Show every line of the material that follows in which the word "moutcome" occurs.

_PROVIDED MATERIAL_:
Content starts
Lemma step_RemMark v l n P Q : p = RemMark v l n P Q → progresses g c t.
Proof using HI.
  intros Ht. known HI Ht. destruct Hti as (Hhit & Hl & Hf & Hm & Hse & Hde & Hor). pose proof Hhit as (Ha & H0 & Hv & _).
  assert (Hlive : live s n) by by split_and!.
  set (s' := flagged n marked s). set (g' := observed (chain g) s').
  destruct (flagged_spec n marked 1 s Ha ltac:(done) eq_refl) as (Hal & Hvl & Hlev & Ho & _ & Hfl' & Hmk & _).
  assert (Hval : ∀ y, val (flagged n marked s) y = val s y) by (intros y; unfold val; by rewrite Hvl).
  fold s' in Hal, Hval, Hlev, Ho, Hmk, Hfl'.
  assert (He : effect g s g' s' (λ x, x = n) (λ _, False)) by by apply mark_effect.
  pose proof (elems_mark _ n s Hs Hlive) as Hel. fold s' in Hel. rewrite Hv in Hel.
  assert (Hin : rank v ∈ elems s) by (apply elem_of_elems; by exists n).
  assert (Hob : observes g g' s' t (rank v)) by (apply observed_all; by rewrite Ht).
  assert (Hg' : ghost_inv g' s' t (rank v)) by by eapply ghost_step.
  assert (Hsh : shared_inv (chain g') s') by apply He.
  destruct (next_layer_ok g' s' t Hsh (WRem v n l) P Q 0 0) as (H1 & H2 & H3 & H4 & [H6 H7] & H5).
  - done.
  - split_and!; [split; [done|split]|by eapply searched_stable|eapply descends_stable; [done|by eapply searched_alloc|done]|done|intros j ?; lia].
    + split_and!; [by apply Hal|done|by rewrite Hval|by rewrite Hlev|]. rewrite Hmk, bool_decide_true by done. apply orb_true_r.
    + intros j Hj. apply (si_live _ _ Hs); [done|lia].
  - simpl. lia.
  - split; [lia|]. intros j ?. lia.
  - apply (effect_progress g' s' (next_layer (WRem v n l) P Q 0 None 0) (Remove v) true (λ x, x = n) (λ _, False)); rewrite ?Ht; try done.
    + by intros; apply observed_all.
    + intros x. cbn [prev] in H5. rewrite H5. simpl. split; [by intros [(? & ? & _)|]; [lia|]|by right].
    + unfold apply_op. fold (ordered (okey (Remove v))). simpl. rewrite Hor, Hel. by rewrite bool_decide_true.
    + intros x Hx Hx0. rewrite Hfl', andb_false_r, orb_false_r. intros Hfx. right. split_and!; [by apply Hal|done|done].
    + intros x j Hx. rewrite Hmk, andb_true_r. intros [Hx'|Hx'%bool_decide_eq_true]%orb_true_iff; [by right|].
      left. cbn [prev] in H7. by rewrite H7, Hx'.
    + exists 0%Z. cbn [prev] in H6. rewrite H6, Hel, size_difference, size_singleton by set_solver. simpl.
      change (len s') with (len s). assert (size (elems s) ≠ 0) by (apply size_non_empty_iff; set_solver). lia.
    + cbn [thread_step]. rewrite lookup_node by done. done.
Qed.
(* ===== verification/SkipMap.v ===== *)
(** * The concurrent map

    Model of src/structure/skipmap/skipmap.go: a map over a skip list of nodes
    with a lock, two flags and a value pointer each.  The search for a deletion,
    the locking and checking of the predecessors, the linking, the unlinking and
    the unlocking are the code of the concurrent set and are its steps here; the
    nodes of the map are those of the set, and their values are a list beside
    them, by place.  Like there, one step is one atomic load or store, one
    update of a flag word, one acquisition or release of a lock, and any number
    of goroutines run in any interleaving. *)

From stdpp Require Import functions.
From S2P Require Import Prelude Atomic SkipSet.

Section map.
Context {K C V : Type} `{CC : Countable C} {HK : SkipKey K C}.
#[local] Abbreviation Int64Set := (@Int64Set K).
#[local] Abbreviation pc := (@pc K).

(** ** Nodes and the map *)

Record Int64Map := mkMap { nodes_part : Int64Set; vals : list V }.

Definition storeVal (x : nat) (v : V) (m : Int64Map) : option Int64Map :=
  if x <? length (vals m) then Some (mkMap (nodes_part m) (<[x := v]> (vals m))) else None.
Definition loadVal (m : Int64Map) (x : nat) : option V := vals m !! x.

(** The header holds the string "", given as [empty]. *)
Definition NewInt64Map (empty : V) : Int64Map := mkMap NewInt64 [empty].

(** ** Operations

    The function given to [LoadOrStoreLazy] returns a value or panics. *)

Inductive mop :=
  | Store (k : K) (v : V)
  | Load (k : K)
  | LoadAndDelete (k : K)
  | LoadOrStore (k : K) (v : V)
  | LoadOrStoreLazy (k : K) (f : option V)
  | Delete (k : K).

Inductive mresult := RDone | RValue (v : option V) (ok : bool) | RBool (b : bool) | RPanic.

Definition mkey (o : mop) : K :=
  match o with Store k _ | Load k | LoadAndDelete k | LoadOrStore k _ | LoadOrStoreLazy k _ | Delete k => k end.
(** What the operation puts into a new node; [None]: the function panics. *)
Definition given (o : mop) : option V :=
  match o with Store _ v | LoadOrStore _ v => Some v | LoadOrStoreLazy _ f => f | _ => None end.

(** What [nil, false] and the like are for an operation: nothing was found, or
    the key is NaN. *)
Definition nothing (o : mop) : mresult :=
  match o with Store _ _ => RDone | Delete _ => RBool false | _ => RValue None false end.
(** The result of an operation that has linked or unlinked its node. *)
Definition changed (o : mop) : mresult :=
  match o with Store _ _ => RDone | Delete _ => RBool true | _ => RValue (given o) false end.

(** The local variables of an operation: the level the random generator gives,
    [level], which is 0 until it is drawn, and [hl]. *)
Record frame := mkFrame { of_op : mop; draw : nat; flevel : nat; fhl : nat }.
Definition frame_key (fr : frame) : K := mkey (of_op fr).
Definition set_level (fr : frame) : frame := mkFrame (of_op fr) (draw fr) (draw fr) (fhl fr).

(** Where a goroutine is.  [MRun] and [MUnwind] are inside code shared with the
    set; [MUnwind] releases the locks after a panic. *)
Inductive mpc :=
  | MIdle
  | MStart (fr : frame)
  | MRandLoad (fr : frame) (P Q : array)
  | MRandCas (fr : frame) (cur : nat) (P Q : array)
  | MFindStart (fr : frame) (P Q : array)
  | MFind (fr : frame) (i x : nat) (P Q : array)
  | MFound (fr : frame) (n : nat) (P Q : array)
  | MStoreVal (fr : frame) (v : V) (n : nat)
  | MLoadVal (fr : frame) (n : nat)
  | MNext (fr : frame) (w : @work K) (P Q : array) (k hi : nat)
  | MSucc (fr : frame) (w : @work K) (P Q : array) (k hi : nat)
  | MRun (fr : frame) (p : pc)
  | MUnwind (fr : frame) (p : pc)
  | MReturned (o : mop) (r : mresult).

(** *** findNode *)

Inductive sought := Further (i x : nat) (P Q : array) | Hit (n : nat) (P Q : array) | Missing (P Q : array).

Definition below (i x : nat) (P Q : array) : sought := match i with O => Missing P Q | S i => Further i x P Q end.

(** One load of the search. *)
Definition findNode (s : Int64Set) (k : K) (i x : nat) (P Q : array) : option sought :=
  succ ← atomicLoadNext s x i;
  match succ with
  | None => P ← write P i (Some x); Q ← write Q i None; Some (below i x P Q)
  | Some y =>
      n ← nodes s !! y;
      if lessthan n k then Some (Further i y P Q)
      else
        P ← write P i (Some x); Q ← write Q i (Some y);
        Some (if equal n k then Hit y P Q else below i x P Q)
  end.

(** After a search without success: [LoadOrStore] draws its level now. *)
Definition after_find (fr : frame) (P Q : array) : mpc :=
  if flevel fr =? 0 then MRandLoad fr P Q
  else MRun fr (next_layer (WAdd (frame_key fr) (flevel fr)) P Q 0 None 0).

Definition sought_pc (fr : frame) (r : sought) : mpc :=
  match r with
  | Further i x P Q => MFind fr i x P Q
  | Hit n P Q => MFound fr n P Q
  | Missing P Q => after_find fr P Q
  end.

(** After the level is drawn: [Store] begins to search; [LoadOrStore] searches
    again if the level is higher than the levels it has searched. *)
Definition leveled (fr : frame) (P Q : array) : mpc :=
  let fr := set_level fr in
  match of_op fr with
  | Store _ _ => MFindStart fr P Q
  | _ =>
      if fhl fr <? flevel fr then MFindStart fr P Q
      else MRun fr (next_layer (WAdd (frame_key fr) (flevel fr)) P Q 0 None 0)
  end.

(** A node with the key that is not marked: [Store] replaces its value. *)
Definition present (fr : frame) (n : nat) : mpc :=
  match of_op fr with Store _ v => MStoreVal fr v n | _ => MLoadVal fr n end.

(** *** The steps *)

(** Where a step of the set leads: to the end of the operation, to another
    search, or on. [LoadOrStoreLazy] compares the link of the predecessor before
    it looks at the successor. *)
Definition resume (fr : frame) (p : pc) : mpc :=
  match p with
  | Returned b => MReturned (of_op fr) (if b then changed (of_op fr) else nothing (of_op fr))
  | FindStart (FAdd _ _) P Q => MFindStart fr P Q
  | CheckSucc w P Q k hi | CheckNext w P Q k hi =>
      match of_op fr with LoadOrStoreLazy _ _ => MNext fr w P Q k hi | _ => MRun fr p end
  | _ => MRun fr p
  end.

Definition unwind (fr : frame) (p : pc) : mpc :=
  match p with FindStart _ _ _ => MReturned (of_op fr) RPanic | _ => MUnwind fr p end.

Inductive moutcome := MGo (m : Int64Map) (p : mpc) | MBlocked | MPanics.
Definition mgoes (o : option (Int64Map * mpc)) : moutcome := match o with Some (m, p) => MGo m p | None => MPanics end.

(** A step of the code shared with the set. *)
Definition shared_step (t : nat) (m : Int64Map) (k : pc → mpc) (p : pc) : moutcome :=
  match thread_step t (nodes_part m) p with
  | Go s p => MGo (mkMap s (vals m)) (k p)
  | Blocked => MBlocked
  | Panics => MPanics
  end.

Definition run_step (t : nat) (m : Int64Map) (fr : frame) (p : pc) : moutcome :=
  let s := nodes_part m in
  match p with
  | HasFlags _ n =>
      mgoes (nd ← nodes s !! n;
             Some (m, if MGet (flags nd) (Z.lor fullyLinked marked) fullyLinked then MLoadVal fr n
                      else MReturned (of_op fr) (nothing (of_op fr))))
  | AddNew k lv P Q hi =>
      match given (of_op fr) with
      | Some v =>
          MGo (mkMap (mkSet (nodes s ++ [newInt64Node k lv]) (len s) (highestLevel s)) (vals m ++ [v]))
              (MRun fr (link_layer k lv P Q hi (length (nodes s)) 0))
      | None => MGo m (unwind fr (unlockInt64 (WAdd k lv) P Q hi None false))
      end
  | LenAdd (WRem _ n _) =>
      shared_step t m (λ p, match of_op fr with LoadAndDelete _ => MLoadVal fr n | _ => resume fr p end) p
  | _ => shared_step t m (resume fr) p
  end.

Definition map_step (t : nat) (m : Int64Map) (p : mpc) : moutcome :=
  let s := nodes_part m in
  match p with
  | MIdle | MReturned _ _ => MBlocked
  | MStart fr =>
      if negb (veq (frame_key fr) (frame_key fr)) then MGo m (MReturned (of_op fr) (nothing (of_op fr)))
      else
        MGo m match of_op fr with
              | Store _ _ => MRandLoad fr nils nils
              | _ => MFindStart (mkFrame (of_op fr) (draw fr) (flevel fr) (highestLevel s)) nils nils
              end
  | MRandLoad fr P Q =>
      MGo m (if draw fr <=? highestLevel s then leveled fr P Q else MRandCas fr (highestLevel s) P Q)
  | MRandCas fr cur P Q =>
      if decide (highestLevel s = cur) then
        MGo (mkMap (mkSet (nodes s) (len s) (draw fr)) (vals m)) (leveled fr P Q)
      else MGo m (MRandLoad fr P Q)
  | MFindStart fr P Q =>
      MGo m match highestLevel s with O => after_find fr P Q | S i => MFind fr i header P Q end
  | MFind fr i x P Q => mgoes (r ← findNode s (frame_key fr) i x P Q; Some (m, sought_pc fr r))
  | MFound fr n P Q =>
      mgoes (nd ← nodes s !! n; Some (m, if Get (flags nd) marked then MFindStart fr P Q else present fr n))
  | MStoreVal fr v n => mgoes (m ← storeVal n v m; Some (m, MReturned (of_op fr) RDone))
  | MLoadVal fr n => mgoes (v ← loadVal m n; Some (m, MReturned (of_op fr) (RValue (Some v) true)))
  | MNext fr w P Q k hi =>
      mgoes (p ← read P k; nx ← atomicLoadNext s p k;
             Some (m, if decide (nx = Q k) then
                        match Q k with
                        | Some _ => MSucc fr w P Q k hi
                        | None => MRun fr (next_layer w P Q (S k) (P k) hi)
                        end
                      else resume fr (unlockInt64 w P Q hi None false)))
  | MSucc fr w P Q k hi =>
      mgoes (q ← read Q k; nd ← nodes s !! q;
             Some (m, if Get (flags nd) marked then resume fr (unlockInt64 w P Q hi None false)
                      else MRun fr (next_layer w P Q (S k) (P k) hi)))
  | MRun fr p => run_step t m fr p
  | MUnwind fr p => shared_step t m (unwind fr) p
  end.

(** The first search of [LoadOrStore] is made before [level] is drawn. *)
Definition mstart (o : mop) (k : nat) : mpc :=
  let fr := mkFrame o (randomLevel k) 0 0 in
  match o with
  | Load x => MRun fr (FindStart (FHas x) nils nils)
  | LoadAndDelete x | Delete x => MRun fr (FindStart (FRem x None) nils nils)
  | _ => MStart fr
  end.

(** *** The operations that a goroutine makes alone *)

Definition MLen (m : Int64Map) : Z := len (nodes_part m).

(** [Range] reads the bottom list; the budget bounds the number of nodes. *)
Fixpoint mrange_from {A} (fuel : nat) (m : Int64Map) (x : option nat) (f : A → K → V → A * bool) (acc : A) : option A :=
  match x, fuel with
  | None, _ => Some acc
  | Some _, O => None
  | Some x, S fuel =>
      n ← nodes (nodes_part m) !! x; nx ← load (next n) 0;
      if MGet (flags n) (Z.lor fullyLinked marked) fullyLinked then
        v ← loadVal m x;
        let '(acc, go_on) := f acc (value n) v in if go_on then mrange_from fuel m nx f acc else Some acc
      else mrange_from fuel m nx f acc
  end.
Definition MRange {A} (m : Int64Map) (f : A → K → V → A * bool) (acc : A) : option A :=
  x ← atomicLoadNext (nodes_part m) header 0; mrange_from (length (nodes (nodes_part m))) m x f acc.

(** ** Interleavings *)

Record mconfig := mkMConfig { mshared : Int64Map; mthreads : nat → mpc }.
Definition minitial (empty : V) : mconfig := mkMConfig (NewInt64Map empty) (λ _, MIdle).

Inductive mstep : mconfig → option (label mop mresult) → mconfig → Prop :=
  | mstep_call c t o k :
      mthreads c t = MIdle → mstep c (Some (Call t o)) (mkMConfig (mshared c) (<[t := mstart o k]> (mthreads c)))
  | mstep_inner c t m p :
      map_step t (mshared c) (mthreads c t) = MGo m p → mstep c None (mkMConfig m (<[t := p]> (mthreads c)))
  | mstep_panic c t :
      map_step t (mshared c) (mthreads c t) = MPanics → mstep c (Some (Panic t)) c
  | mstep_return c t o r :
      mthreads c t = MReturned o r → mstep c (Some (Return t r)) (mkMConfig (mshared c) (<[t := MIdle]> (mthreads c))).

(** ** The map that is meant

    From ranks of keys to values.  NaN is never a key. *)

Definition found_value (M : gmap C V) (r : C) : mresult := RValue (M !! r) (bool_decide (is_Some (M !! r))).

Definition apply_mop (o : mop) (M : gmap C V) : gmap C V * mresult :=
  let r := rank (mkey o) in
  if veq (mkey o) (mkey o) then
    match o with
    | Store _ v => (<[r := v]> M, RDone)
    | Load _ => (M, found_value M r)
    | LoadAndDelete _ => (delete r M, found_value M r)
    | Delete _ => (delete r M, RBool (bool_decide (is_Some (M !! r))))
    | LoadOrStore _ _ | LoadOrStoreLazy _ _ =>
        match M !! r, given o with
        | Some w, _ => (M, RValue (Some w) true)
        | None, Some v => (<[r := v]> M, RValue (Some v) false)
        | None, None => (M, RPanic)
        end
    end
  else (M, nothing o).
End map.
Content ends
_TASK RESPONSE_:
Inductive moutcome := MGo (m : Int64Map) (p : mpc) | MBlocked | MPanics.
Definition mgoes (o : option (Int64Map * mpc)) : moutcome := match o with Some (m, p) => MGo m p | None => MPanics end.
Definition shared_step (t : nat) (m : Int64Map) (k : pc → mpc) (p : pc) : moutcome :=
Definition run_step (t : nat) (m : Int64Map) (fr : frame) (p : pc) : moutcome :=
Definition map_step (t : nat) (m : Int64Map) (p : mpc) : moutcome :=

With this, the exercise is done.